(* ===== verification/Mem.v ===== *)
(** * Physical memory as bytes

    Bytes by physical address, a byte never written reading as zero; loads and
    stores are little-endian, and each is described by what it leaves alone. *)

From Stdlib Require Import ZArith Lia.
From stdpp Require Import base list numbers gmap.
From S2P Require Import Prelude.
Open Scope Z_scope.

Abbreviation mem := (gmap Z Z).

Definition ldb (m : mem) (a : Z) : Z := default 0 (m !! a) mod 256.

(** [ld n m a]: the [n]-byte number at [a]. *)
Fixpoint ld (n : nat) (m : mem) (a : Z) : Z :=
  match n with
  | O => 0
  | S n' => ldb m a + 256 * ld n' m (a + 1)
  end.

Fixpoint st (n : nat) (m : mem) (a v : Z) : mem :=
  match n with
  | O => m
  | S n' => <[a := v mod 256]> (st n' m (a + 1) (v / 256))
  end.

(** The bytes from [a] on, [n] of them, are those of [m]. *)
Definition same_at (m m' : mem) (a n : Z) : Prop := ∀ x, a <= x < a + n -> ldb m' x = ldb m x.

Lemma ldb_insert m a v x : ldb (<[a := v]> m) x = if x =? a then v mod 256 else ldb m x.
Proof. unfold ldb. destruct (Z.eqb_spec x a) as [->|Hne]; [by rewrite lookup_insert_eq|by rewrite lookup_insert_ne]. Qed.

Lemma ldb_range m a : 0 <= ldb m a < 256.
Proof. apply Z.mod_pos_bound. lia. Qed.

Lemma ldb_st n : ∀ m a v x, x < a \/ a + Z.of_nat n <= x -> ldb (st n m a v) x = ldb m x.
Proof.
  induction n as [|n IH]; intros m a v x Hx; cbn [st]; [done|]. rewrite ldb_insert. destruct (Z.eqb_spec x a); [lia|]. apply IH. lia.
Qed.

Lemma ld_ext n : ∀ m m' a, same_at m m' a (Z.of_nat n) -> ld n m' a = ld n m a.
Proof.
  induction n as [|n IH]; intros m m' a H; cbn [ld]; [done|]. rewrite (H a) by lia. f_equal. f_equal. apply IH. intros x Hx. apply H. lia.
Qed.

Lemma ld_st n : ∀ m a v, 0 <= v < 256 ^ Z.of_nat n -> ld n (st n m a v) a = v.
Proof.
  induction n as [|n IH]; intros m a v Hv; cbn [st ld]; [change (256 ^ Z.of_nat 0) with 1 in Hv; lia|].
  rewrite ldb_insert, Z.eqb_refl, Z.mod_mod by lia. rewrite (ld_ext n (st n m (a + 1) (v / 256))).
  - rewrite Nat2Z.inj_succ, Z.pow_succ_r in Hv by lia. rewrite IH; [pose proof (Z.div_mod v 256); lia|].
    split; [apply Z.div_pos; lia|apply Z.div_lt_upper_bound; lia].
  - intros x Hx. rewrite ldb_insert. by destruct (Z.eqb_spec x a); [lia|].
Qed.

Lemma same_st n m a v b k : b + k <= a \/ a + Z.of_nat n <= b -> same_at m (st n m a v) b k.
Proof. intros H x Hx. apply ldb_st. lia. Qed.

Lemma ld_st_ne n n' m a b v : b + Z.of_nat n <= a \/ a + Z.of_nat n' <= b -> ld n (st n' m a v) b = ld n m b.
Proof. intros H. by apply ld_ext, same_st. Qed.

Lemma same_refl m a n : same_at m m a n.
Proof. by intros x Hx. Qed.

Lemma same_trans m1 m2 m3 a n : same_at m1 m2 a n -> same_at m2 m3 a n -> same_at m1 m3 a n.
Proof. intros H1 H2 x Hx. rewrite H2 by done. by apply H1. Qed.

Lemma same_part m m' a n b k : same_at m m' a n -> a <= b -> b + k <= a + n -> same_at m m' b k.
Proof. intros H H1 H2 x Hx. apply H. lia. Qed.

(** ** Pages *)

(** A page of zeros, written a word at a time. *)
Definition zero_page (a : Z) (m : mem) : mem := fold_left (fun m i => st 8 m (a + i * 8) 0) (seqZ 0 512) m.

Lemma zero_words a n : ∀ m k, 0 <= k -> let m' := fold_left (fun m i => st 8 m (a + i * 8) 0) (seqZ k (Z.of_nat n)) m in
  (∀ x, a + k * 8 <= x < a + (k + Z.of_nat n) * 8 -> ldb m' x = 0) /\ (∀ x, x < a + k * 8 \/ a + (k + Z.of_nat n) * 8 <= x -> ldb m' x = ldb m x).
Proof.
  induction n as [|n IH]; intros m k Hk; cbv zeta; [change (seqZ k (Z.of_nat 0)) with (@nil Z); split; [lia|done]|].
  rewrite seqZ_cons by lia. replace (Z.pred (Z.of_nat (S n))) with (Z.of_nat n) by lia. cbn [fold_left]. unfold Z.succ.
  destruct (IH (st 8 m (a + k * 8) 0) (k + 1) ltac:(lia)) as [I1 I2]. split; intros x Hx.
  - destruct (Z.le_gt_cases (a + (k + 1) * 8) x); [apply I1; lia|]. rewrite I2 by lia. cbn [st]. rewrite !ldb_insert.
    repeat match goal with |- context [x =? ?y] => destruct (Z.eqb_spec x y); [done|] end. lia.
  - rewrite I2 by lia. apply ldb_st. lia.
Qed.

Lemma zero_page_in a m x : a <= x < a + 4096 -> ldb (zero_page a m) x = 0.
Proof. intros Hx. apply (zero_words a 512 m 0); lia. Qed.

Lemma zero_page_out a m b k : b + k <= a \/ a + 4096 <= b -> same_at m (zero_page a m) b k.
Proof. intros H x Hx. apply (zero_words a 512 m 0); lia. Qed.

*Work order*.
Go line by line through the records above and copy each one containing "unfold".

*Output for this exercise*.
Proof. unfold ldb. destruct (Z.eqb_spec x a) as [->|Hne]; [by rewrite lookup_insert_eq|by rewrite lookup_insert_ne]. Qed.
  rewrite seqZ_cons by lia. replace (Z.pred (Z.of_nat (S n))) with (Z.of_nat n) by lia. cbn [fold_left]. unfold Z.succ.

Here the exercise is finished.